--- In FairfieldLife@yahoogroups.com, TurquoiseB <no_re...@...> wrote:
>
> Ah. I see my post worked exactly as intended.

How sad that he has to pretend he "intended" to
have me respond to that post. Anything to avoid
confronting his hypocrisy, I guess.

(Oh-oh, yes, he's the Great Pretender,
Adrift in a world of his own.
His need is such, he pretends too much...)

This is the fellow who insists over and over that
he DOESN'T GIVE A SHIT what anybody thinks of him.

(He seems to be what he's not, you see...)

Or hopes real hard that he does.

> THE CORRECTOR is out for the week.

Uh, Bar, sweetie, it's Friday. I was "out" for all
of about nine hours, not for "the week," sorry.

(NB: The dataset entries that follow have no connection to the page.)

Lemma download_spec start n0 : ∀ ranges s sl,
  (MetadataRevisionInitial <= start)%Z →
  cache_ok s → slots_ok start n0 s sl → zlen (sl_rmds sl) = n0 →
  (∀ a b, (a, b) ∈ ranges → (start <= a <= b ∧ b < start + n0)%Z) →
  (∃ sl' s', download id bid ms start ranges sl s = (Ok sl', s') ∧ grows s s' ∧ cache_ok s' ∧ slots_ok start n0 s' sl' ∧
    zlen (sl_rmds sl') = n0 ∧ (∀ j, filled sl j → filled sl' j) ∧
    (∀ a b x, (a, b) ∈ ranges → (a <= x <= b)%Z → (lo <= x <= h)%Z → filled sl' (Z.to_nat (x - start)))) ∨
  mayfail ∧ fails (download id bid ms start ranges sl) s.
Proof.
  induction ranges as [|[a b] ranges IH]; intros s sl Hst Hs Hok Hlen Hr.
  { left. exists sl, s. split; [done|]. split; [apply heap_grows_refl|]. do 4 (split; [done|]). by intros ? ? ? ?%elem_of_nil. }
  destruct (Hr a b) as [Hab Hb]; [by left|].
  assert (match ms with Merged => NullBranchID | Unmerged => bid end = bid) as Hb' by (destruct ms; [by rewrite Hbid|done]).
  cbn [download]. rewrite Hb'.
  destruct (Hlaw s a b Hs) as [(refs & s1 & Hget & Hg1 & Hs1 & Hrefs)|[Hmay Hfail]]; [lia| |right; split; [done|by apply fails_bind]].
  destruct (fill_slots_spec start n0 refs (revs_in a b) s1 sl) as (sl2 & s2 & Hfill & Hg2 & Hs2 & Hok2 & Hl2 & _ & Hk2 & Hall2);
    [done|by eapply slots_ok_grows|done|done| |].
  { apply Forall_forall. intros x Hx%elem_of_revs_in. lia. }
  destruct (IH s2 sl2) as [(sl' & s' & Hd & Hg & ? & ? & ? & Hk & Hall)|[Hmay Hfail]];
    [done..|intros ? ? ?; apply Hr; by right| |].
  2:{ right. split; [done|]. eapply fails_after; [exact Hget|]. eapply fails_after; [exact Hfill|done]. }
  left. exists sl', s'. split; [|split; [|split; [done|split; [done|split; [done|split]]]]].
  - unfold mbind, go_bind. by rewrite Hget, Hfill, Hd.
  - eapply heap_grows_trans; [done|]. by eapply heap_grows_trans.
  - auto.
  - intros a' b' x [[= -> ->]|Hin]%elem_of_cons Hx Hl; [|by eapply Hall].
    apply Hk, Hall2, elem_of_revs_in. done.
Qed.
(** From the lock on. *)
Lemma with_lock_outcome fuel sched head s : ok (fbm_fetch s) → bm_Revision (rmd_bare head) = h → (1 <= h)%Z →
  (h <= 10 * Z.of_nat fuel)%Z → (0 <= gc)%Z →
  let '(r, s') := (locked ← on_fetch (fe_TruncateLock id);
    if negb locked then fail (Errorf "Couldn't get the truncate lock for folder")
    else
      r ← try (reclaim_locked fuel sched id head);
      _ ← on_fetch (try (fe_TruncateUnlock id));
      match r with
      | inr e => fail e
      | inl None => mret None
      | inl (Some (oldEnoughRev, complete)) =>
          _ ← modify (set_lastQR (bm_Revision (rmd_bare head)) oldEnoughRev complete);
          mret (Some tt)
      end) s in
  outcome (b_of s) (b_of s') r.
Proof.
  intros Hs Hrev H1h Hf Hgc. unfold mbind at 1, go_bind at 1.
  destruct (on_fetch_run (fe_TruncateLock id) s) as (s1 & Hr1 & Hf1). rewrite Hr1. clear Hr1.
  pose proof (fl_Lock obs id (fbm_fetch s)) as Hlk. pose proof (Hlock _ Hs) as Hs1. rewrite <- Hf1 in Hs1.
  destruct (fe_TruncateLock id (fbm_fetch s)) as [rl f1]. simpl in Hf1. subst f1. destruct Hlk as (Hd1 & Hg1 & Ht1 & Hl1).
  assert (∀ r, rl ≠ Ok true → r ≠ Ok None → outcome (b_of s) (b_of s1) r) as Hno.
  { intros r Hne Hr. rewrite decide_False in Hl1 by done. by apply outcome_idle. }
  destruct rl as [[|]|e|p]; simpl; [|by apply Hno..]. rewrite decide_True in Hl1 by done.
  pose proof (reclaim_locked_spec fuel sched head s1 Hs1 Hrev H1h Hf Hgc) as Hrl. unfold mbind at 1, go_bind at 1, try at 1.
  destruct (reclaim_locked fuel sched id head s1) as [r s2]. destruct Hrl as (Hr & Hl2 & Ht2 & Hrec).
  assert (same_obs (locked_obs (b_of s)) (b_of s1)) as Hlo by (unfold same_obs, locked_obs; simpl; done).
  assert (∀ s3 r', (∃ ru, fe_TruncateUnlock id (fbm_fetch s2) = (ru, fbm_fetch s3)) → r' ≠ Ok None →
    (r' = Ok (Some tt) → ∃ x, r = Ok (Some x)) → outcome (b_of s) (b_of s3) r') as Hend.
  { intros s3 r' [ru Hu] Hr' Hok. pose proof (fl_Unlock obs id (fbm_fetch s2)) as Hul. rewrite Hu in Hul. destruct Hul as (Hd3 & Hg3 & Ht3 & Hl3).
    split; [done|by eapply reclaims_later; [exact Hlo|exact Hrec|..]|]. intros Hall _ _. rewrite decide_True in Hl3; [done|].
    specialize (Hall (fbm_fetch s2)). by rewrite Hu in Hall. }
  destruct (on_fetch_run (try (fe_TruncateUnlock id)) s2) as (s3 & Hr3 & Hf3).
  assert (∃ ru, fe_TruncateUnlock id (fbm_fetch s2) = (ru, fbm_fetch s3)) as Hru.
  { rewrite Hf3. unfold try. destruct (fe_TruncateUnlock id (fbm_fetch s2)) as [[b|e|p] f3]; by eexists. }
  destruct r as [x|e|p]; [| |split; [done|by eapply reclaims_later; [exact Hlo|exact Hrec|done|done|lia|]|by intros _ Hp; destruct (Hp p)]].
  - unfold mbind, go_bind. rewrite Hr3. destruct (fst (try _ _)) as [u|e|p]; simpl; [|by apply Hend..].
    destruct x as [[rev complete]|]; [|done]. simpl. apply Hend; [done|done|by eexists].
  - unfold mbind, go_bind. rewrite Hr3. destruct (fst (try _ _)) as [u|e'|p]; simpl; by apply Hend.
Qed.
(* ===== verification/Serial.v ===== *)
(** * Serial: an encoding of the folder's data that computes

    A [Codec] that is total, and linear in the size of the data, for the
    blocks and the metadata: what the examples of the directory operations
    use in place of the configured codec. *)

From Stdlib Require Import ZArith Lia.
From S2P Require Import Prelude Types Errors GoStd Ids CryptoCommon DataTypes Ops ConflictInfo Handles KeyBundles Metadata FolderBlocks Examples.

#[local] Unset Program Cases.

(** A prefix code. *)
Class Ser (A : Type) := {
  ser : A → list byte;
  par : list byte → option (A * list byte);
  par_ser a l : par (ser a ++ l) = Some (a, l)
}.

#[global] Program Instance ser_byte : Ser byte := {|
  ser b := [b];
  par l := match l with b :: l => Some (b, l) | [] => None end
|}.
Next Obligation. done. Qed.

Fixpoint par_nat (l : list byte) : option (nat * list byte) :=
  match l with
  | x00 :: l => Some (0, l)
  | x01 :: l => match par_nat l with Some (n, l) => Some (S n, l) | None => None end
  | _ => None
  end.
#[global] Program Instance ser_nat : Ser nat := {| ser n := replicate n x01 ++ [x00]; par := par_nat |}.
Next Obligation. intros n l. induction n as [|n IH]; simpl; [done|]. by rewrite IH. Qed.

Fixpoint par_many {A} `{Ser A} (n : nat) (l : list byte) : option (list A * list byte) :=
  match n with
  | O => Some ([], l)
  | S n => match par l with
           | Some (a, l) => match par_many n l with Some (x, l) => Some (a :: x, l) | None => None end
           | None => None
           end
  end.
#[global] Program Instance ser_list `{Ser A} : Ser (list A) := {|
  ser x := ser (length x) ++ (x ≫= ser);
  par l := match par l with Some (n, l) => par_many n l | None => None end
|}.
Next Obligation.
  intros A HA x l. cbv beta. rewrite <- app_assoc, par_ser. induction x as [|a x IH]; csimpl; [done|].
  by rewrite <- app_assoc, par_ser, IH.
Qed.

#[global] Program Instance ser_pair `{Ser A, Ser B} : Ser (A * B) := {|
  ser p := ser p.1 ++ ser p.2;
  par l := match par l with
           | Some (a, l) => match par l with Some (b, l) => Some ((a, b), l) | None => None end
           | None => None
           end
|}.
Next Obligation. intros A HA B HB [a b] l. simpl. by rewrite <- app_assoc, !par_ser. Qed.

#[global] Program Instance ser_sum `{Ser A, Ser B} : Ser (A + B) := {|
  ser s := match s with inl a => x00 :: ser a | inr b => x01 :: ser b end;
  par l := match l with
           | x00 :: l => match par l with Some (a, l) => Some (inl a, l) | None => None end
           | x01 :: l => match par l with Some (b, l) => Some (inr b, l) | None => None end
           | _ => None
           end
|}.
Next Obligation. intros A HA B HB [a|b] l; simpl; by rewrite par_ser. Qed.

(** A type that is a part of another one. *)
Program Definition ser_iso {A B} `{Ser B} (f : A → B) (g : B → A) (Hgf : ∀ a, g (f a) = a) : Ser A := {|
  ser a := ser (f a);
  par l := match par l with Some (b, l) => Some (g b, l) | None => None end
|}.
Next Obligation. intros A B HB f g Hgf a l. cbv beta. by rewrite par_ser, Hgf. Qed.

#[global] Instance ser_unit : Ser unit := ser_iso (λ _, 0) (λ _, tt) ltac:(by intros []).
#[global] Instance ser_option `{Ser A} : Ser (option A) :=
  ser_iso (λ o, match o with None => inl tt | Some a => inr a end) (λ s, match s with inl _ => None | inr a => Some a end)
    ltac:(by intros []).
#[global] Instance ser_bool : Ser bool := ser_iso (λ b, if b : bool then 1 else 0) (λ n, bool_decide (n = 1)) ltac:(by intros []).
#[global] Instance ser_string : Ser string := ser_iso bytes_of_string string_of_bytes string_of_bytes_of_string.
Lemma Z_bytes (z : Z) : default 0%Z (bytes_positive (positive_bytes (encode z)) ≫= decode) = z.
Proof. rewrite bytes_positive_bytes. change (default 0%Z (decode (encode z)) = z). by rewrite decode_encode. Qed.
#[global] Instance ser_Z : Ser Z :=
  ser_iso (λ z, positive_bytes (encode z)) (λ l, default 0%Z (bytes_positive l ≫= decode)) Z_bytes.
#[global] Instance ser_gmap `{Countable K, Ser K, Ser A} : Ser (gmap K A) :=
  ser_iso map_to_list list_to_map (λ m, list_to_map_to_list m).

(** The codec. *)
Program Definition ser_codec {A} `{Ser A} : Codec A := {|
  Encode a := Ok (ser a);
  Decode l := match par l with Some (a, []) => Ok a | _ => Err (ErrorString "decode") end
|}.
Next Obligation. intros A HA a buf [= <-]. rewrite <- (app_nil_r (ser a)). by rewrite par_ser. Qed.

(** ** The data *)

#[global] Instance ser_Hash : Ser Hash := ser_iso hash_h MkHash ltac:(by intros []).
#[global] Instance ser_HMAC : Ser HMAC := ser_iso hmac_h MkHMAC ltac:(by intros []).
#[global] Instance ser_BlockID : Ser BlockID := ser_iso block_id_h MkBlockID ltac:(by intros []).
#[global] Instance ser_MdID : Ser MdID := ser_iso md_id_h MkMdID ltac:(by intros []).
#[global] Instance ser_TlfID : Ser TlfID := ser_iso tlf_id MkTlfID ltac:(by intros []).
#[global] Instance ser_BranchID : Ser BranchID := ser_iso branch_id MkBranchID ltac:(by intros []).
#[global] Instance ser_BlockPointer : Ser BlockPointer :=
  ser_iso (λ p, (bp_ID p, bp_KeyGen p : Z, bp_DataVer p : Z, bp_Creator p : string, bp_Writer p : string, bp_RefNonce p : list byte))
    (λ '(a, b, c, d, e, f), MkBlockPointer a b c d e f) ltac:(by intros []).
#[global] Instance ser_BlockInfo : Ser BlockInfo :=
  ser_iso (λ i, (bi_BlockPointer i, bi_EncodedSize i)) (λ '(p, z), MkBlockInfo p z) ltac:(by intros []).
#[global] Instance ser_EntryType : Ser EntryType :=
  ser_iso (λ t, match t with File => 0 | Exec => 1 | Dir => 2 | Sym => 3 end)
    (λ n, match n with 0 => File | 1 => Exec | 2 => Dir | _ => Sym end) ltac:(by intros []).
#[global] Instance ser_EntryInfo : Ser EntryInfo :=
  ser_iso (λ e, (ei_Type e, ei_Size e, ei_SymPath e, ei_Mtime e, ei_Ctime e)) (λ '(t, s, p, m, c), MkEntryInfo t s p m c)
    ltac:(by intros []).
#[global] Instance ser_DirEntry : Ser DirEntry :=
  ser_iso (λ e, (de_BlockInfo e, de_EntryInfo e)) (λ '(b, e), MkDirEntry b e) ltac:(by intros []).
#[global] Instance ser_IndirectDirPtr : Ser IndirectDirPtr :=
  ser_iso (λ i, (idp_BlockInfo i, idp_Off i)) (λ '(b, o), MkIndirectDirPtr b o) ltac:(by intros []).
#[global] Instance ser_IndirectFilePtr : Ser IndirectFilePtr :=
  ser_iso (λ i, (ifp_BlockInfo i, ifp_Off i)) (λ '(b, o), MkIndirectFilePtr b o) ltac:(by intros []).
#[global] Instance ser_CommonBlock : Ser CommonBlock :=
  ser_iso (λ c, (cb_IsInd c, cb_cachedEncodedSize c)) (λ '(i, z), MkCommonBlock i z) ltac:(by intros []).
#[global] Instance ser_DirBlock : Ser DirBlock :=
  ser_iso (λ d, (db_CommonBlock d, db_Children d, db_IPtrs d)) (λ '(c, m, i), MkDirBlock c m i) ltac:(by intros []).
#[global] Instance ser_FileBlock : Ser FileBlock :=
  ser_iso (λ f, (fb_CommonBlock f, fb_Contents f, fb_IPtrs f)) (λ '(c, m, i), MkFileBlock c m i) ltac:(by intros []).
#[global] Instance ser_Block : Ser Block :=
  ser_iso (λ b, match b with CommonB c => inl c | DirB d => inr (inl d) | FileB f => inr (inr f) end)
    (λ b, match b with inl c => CommonB c | inr (inl d) => DirB d | inr (inr f) => FileB f end) ltac:(by intros []).

(** ** Operations *)

#[global] Instance ser_blockUpdate : Ser blockUpdate :=
  ser_iso (λ u, (bu_Unref u, bu_Ref u)) (λ '(a, b), MkBlockUpdate a b) ltac:(by intros []).
#[global] Instance ser_writerInfo : Ser writerInfo :=
  ser_iso (λ u, (wi_name u, wi_kid u : string, wi_deviceName u)) (λ '(a, b, c), MkWriterInfo a b c) ltac:(by intros []).
#[global] Instance ser_FolderBranch : Ser FolderBranch :=
  ser_iso (λ u, (fbr_Tlf u, fbr_Branch u : string)) (λ '(a, b), MkFolderBranch a b) ltac:(by intros []).
#[global] Instance ser_pathNode : Ser pathNode :=
  ser_iso (λ u, (pn_BlockPointer u, pn_Name u)) (λ '(a, b), MkPathNode a b) ltac:(by intros []).
#[global] Instance ser_path : Ser path :=
  ser_iso (λ u, (p_FolderBranch u, p_path u)) (λ '(a, b), MkPath a b) ltac:(by intros []).
#[global] Instance ser_OpCommon : Ser OpCommon :=
  ser_iso (λ u, (oc_RefBlocks u, oc_UnrefBlocks u, oc_Updates u, oc_writerInfo u, oc_finalPath u))
    (λ '(a, b, c, d, e), MkOpCommon a b c d e) ltac:(by intros []).
#[global] Instance ser_createOp : Ser createOp :=
  ser_iso (λ u, (co_OpCommon u, co_NewName u, co_Dir u, co_Type u, co_renamed u, co_forceCopy u, co_crSymPath u))
    (λ '(a, b, c, d, e, f, g), MkCreateOp a b c d e f g) ltac:(by intros []).
#[global] Instance ser_rmOp : Ser rmOp :=
  ser_iso (λ u, (ro_OpCommon u, ro_OldName u, ro_Dir u, ro_dropThis u)) (λ '(a, b, c, d), MkRmOp a b c d) ltac:(by intros []).
#[global] Instance ser_renameOp : Ser renameOp :=
  ser_iso (λ u, (rn_OpCommon u, rn_OldName u, rn_OldDir u, rn_NewName u, rn_NewDir u, rn_Renamed u, rn_RenamedType u))
    (λ '(a, b, c, d, e, f, g), MkRenameOp a b c d e f g) ltac:(by intros []).
#[global] Instance ser_WriteRange : Ser WriteRange :=
  ser_iso (λ u, (wr_Off u, wr_Len u)) (λ '(a, b), MkWriteRange a b) ltac:(by intros []).
#[global] Instance ser_syncOp : Ser syncOp :=
  ser_iso (λ u, (so_OpCommon u, so_File u, so_Writes u)) (λ '(a, b, c), MkSyncOp a b c) ltac:(by intros []).
#[global] Instance ser_attrChange : Ser attrChange :=
  ser_iso (λ t, match t with exAttr => 0 | mtimeAttr => 1 | sizeAttr => 2 end)
    (λ n, match n with 0 => exAttr | 1 => mtimeAttr | _ => sizeAttr end) ltac:(by intros []).
#[global] Instance ser_setAttrOp : Ser setAttrOp :=
  ser_iso (λ u, (sao_OpCommon u, sao_Name u, sao_Dir u, sao_Attr u, sao_File u))
    (λ '(a, b, c, d, e), MkSetAttrOp a b c d e) ltac:(by intros []).
#[global] Instance ser_gcOp : Ser gcOp :=
  ser_iso (λ u, (gco_OpCommon u, gco_LatestRev u : Z)) (λ '(a, b), MkGcOp a b) ltac:(by intros []).
#[global] Instance ser_op : Ser op :=
  ser_iso
    (λ o, match o with
          | CreateOp o => inl (inl (inl o)) | RmOp o => inl (inl (inr o)) | RenameOp o => inl (inr (inl o)) | SyncOp o => inl (inr (inr o))
          | SetAttrOp o => inr (inl (inl o)) | ResolutionOp c => inr (inl (inr c)) | RekeyOp c => inr (inr (inl c)) | GcOp o => inr (inr (inr o))
          end)
    (λ o, match o with
          | inl (inl (inl o)) => CreateOp o | inl (inl (inr o)) => RmOp o | inl (inr (inl o)) => RenameOp o | inl (inr (inr o)) => SyncOp o
          | inr (inl (inl o)) => SetAttrOp o | inr (inl (inr c)) => ResolutionOp c | inr (inr (inl c)) => RekeyOp c | inr (inr (inr o)) => GcOp o
          end) ltac:(by intros []).
#[global] Instance ser_BlockChanges : Ser BlockChanges :=
  ser_iso (λ u, (bc_Info u, bc_Ops u, bc_sizeEstimate u)) (λ '(a, b, c), MkBlockChanges a b c) ltac:(by intros []).

(** ** Metadata *)

#[global] Instance ser_PrivateMetadata : Ser PrivateMetadata :=
  ser_iso (λ u, (pmd_Dir u, pmd_TLFPrivateKey u, pmd_Changes u, pmd_cachedChanges u))
    (λ '(a, b, c, d), MkPrivateMetadata a b c d) ltac:(by intros []).
#[global] Instance ser_SocialAssertion : Ser SocialAssertion :=
  ser_iso (λ a, (sa_User a, sa_Service a)) (λ '(u, s), MkSocialAssertion u s) ltac:(by intros []).
#[global] Instance ser_ConflictInfo : Ser ConflictInfo :=
  ser_iso (λ e, (ci_Date e, ci_Number e)) (λ '(v, d), MkConflictInfo v d) ltac:(by intros []).
#[global] Instance ser_BareTlfHandle : Ser BareTlfHandle :=
  ser_iso (λ h, (h_Writers h : list string, h_Readers h : list string, h_UnresolvedWriters h, h_UnresolvedReaders h, h_ConflictInfo h))
    (λ '(a, b, c, d, e), MkBareTlfHandle a b c d e) ltac:(by intros []).
#[global] Instance ser_TlfHandle : Ser TlfHandle :=
  ser_iso (λ h, (th_Bare h, th_resolvedWriters h : gmap string string, th_resolvedReaders h : gmap string string, th_name h))
    (λ '(a, b, c, d), MkTlfHandle a b c d) ltac:(by intros []).
#[global] Instance ser_encryptedData : Ser encryptedData :=
  ser_iso (λ e, (ed_Version e, ed_EncryptedData e, ed_Nonce e)) (λ '(v, d, n), MkEncryptedData v d n) ltac:(by intros []).
#[global] Instance ser_TLFCryptKeyInfo : Ser TLFCryptKeyInfo :=
  ser_iso (λ e, (tki_ClientHalf e, tki_ServerHalfID e, tki_EPubKeyIndex e)) (λ '(v, d, n), MkTLFCryptKeyInfo v d n) ltac:(by intros []).
#[global] Instance ser_TLFWriterKeyBundle : Ser TLFWriterKeyBundle :=
  ser_iso (λ e, (wkb_WKeys e : gmap string (gmap string TLFCryptKeyInfo), wkb_TLFPublicKey e, wkb_TLFEphemeralPublicKeys e))
    (λ '(v, d, n), MkTLFWriterKeyBundle v d n) ltac:(by intros []).
#[global] Instance ser_TLFReaderKeyBundle : Ser TLFReaderKeyBundle :=
  ser_iso (λ e, (rkb_RKeys e : gmap string (gmap string TLFCryptKeyInfo), rkb_TLFReaderEphemeralPublicKeys e))
    (λ '(v, d), MkTLFReaderKeyBundle v d) ltac:(by intros []).
#[global] Instance ser_SignatureInfo : Ser SignatureInfo :=
  ser_iso (λ e, (sig_Version e, sig_Signature e, sig_VerifyingKey e : string)) (λ '(v, d, n), MkSignatureInfo v d n) ltac:(by intros []).
#[global] Instance ser_WriterMetadata : Ser WriterMetadata :=
  ser_iso (λ w, (wm_SerializedPrivateMetadata w, wm_LastModifyingWriter w : string, wm_Writers w : list string,
      wm_WKeys w : list TLFWriterKeyBundle, wm_ID w, wm_BID w, wm_WFlags w, wm_DiskUsage w, wm_RefBytes w, wm_UnrefBytes w,
      wm_UnresolvedWriters w))
    (λ '(a, b, c, d, e, f, g, h, i, j, k), MkWriterMetadata a b c d e f g h i j k) ltac:(by intros []).
#[global] Instance ser_BareRootMetadata : Ser BareRootMetadata :=
  ser_iso (λ w, (bm_WriterMetadata w, bm_WriterMetadataSigInfo w, bm_LastModifyingUser w : string,
      bm_Flags w, bm_Revision w : Z, bm_PrevRoot w, bm_RKeys w : list TLFReaderKeyBundle, bm_UnresolvedReaders w, bm_ConflictInfo w))
    (λ '(a, b, c, d, e, f, g, h, i), MkBareRootMetadata a b c d e f g h i) ltac:(by intros []).

(** A record survives the codec. *)
Lemma ser_codec_total {A} `{Ser A} (a : A) : ∃ buf, Encode (Codec := ser_codec) a = Ok buf ∧ Decode (Codec := ser_codec) buf = Ok a.
Proof. exists (ser a). split; [done|]. by apply (Decode_Encode (Codec := ser_codec)). Qed.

> She's so predictable.  :-)

<snicker>

*I'm* predictable??


--- In FairfieldLife@yahoogroups.com, "authfriend" <jst...@...> wrote:
>
> --- In FairfieldLife@yahoogroups.com, TurquoiseB <no_reply@> wrote:
> <snip>
> > Why is it so impossible for you to deal with someone who
> > believes differently than you do without treating them
> > as an inferior who is "missing" something you are not?
>
> The more interesting question is why Barry imagines
> Buck does this while he, Barry, virtuously does not.
>
> Just a few of many examples from his exchange with Lurk:
>
> "I don't think you *do* see, however clear I was trying
> to be."
>
> "It's all an exercise in some human trying to feel less lost
> in a random universe by convincing himself that he
> "understands" something that cannot be understood or
> can 'explain' the unexplainable. It's ego, dude. Hubris.
> Ants trying to figure out the Space Shuttle."
>
> "If thought stops but awareness does not, that is 'best
> described' as 'thought stopping without awareness stopping,'
> NOT by 'I merged with the quantum field of all
> possibilities' or some other such guff. I am surprised you
> would even suggest such a thing."
>
> "Many of my experiences are more similar in their effects
> and in their subjective experience to the Harry Potter
> books than to quantum physics. Should I then refer to
> them using terminology from the Harry Potter books. That
> *IS* the case you seem to be making."
>
> "While I understand that some derive a sense of fun or
> play from trying to convince themselves that they
> 'understand' or can 'explain' such mysteries, I regard
> such claims as delusional, ego-bound, and dishonest if
> not preceded by a caveat emptor such as mine."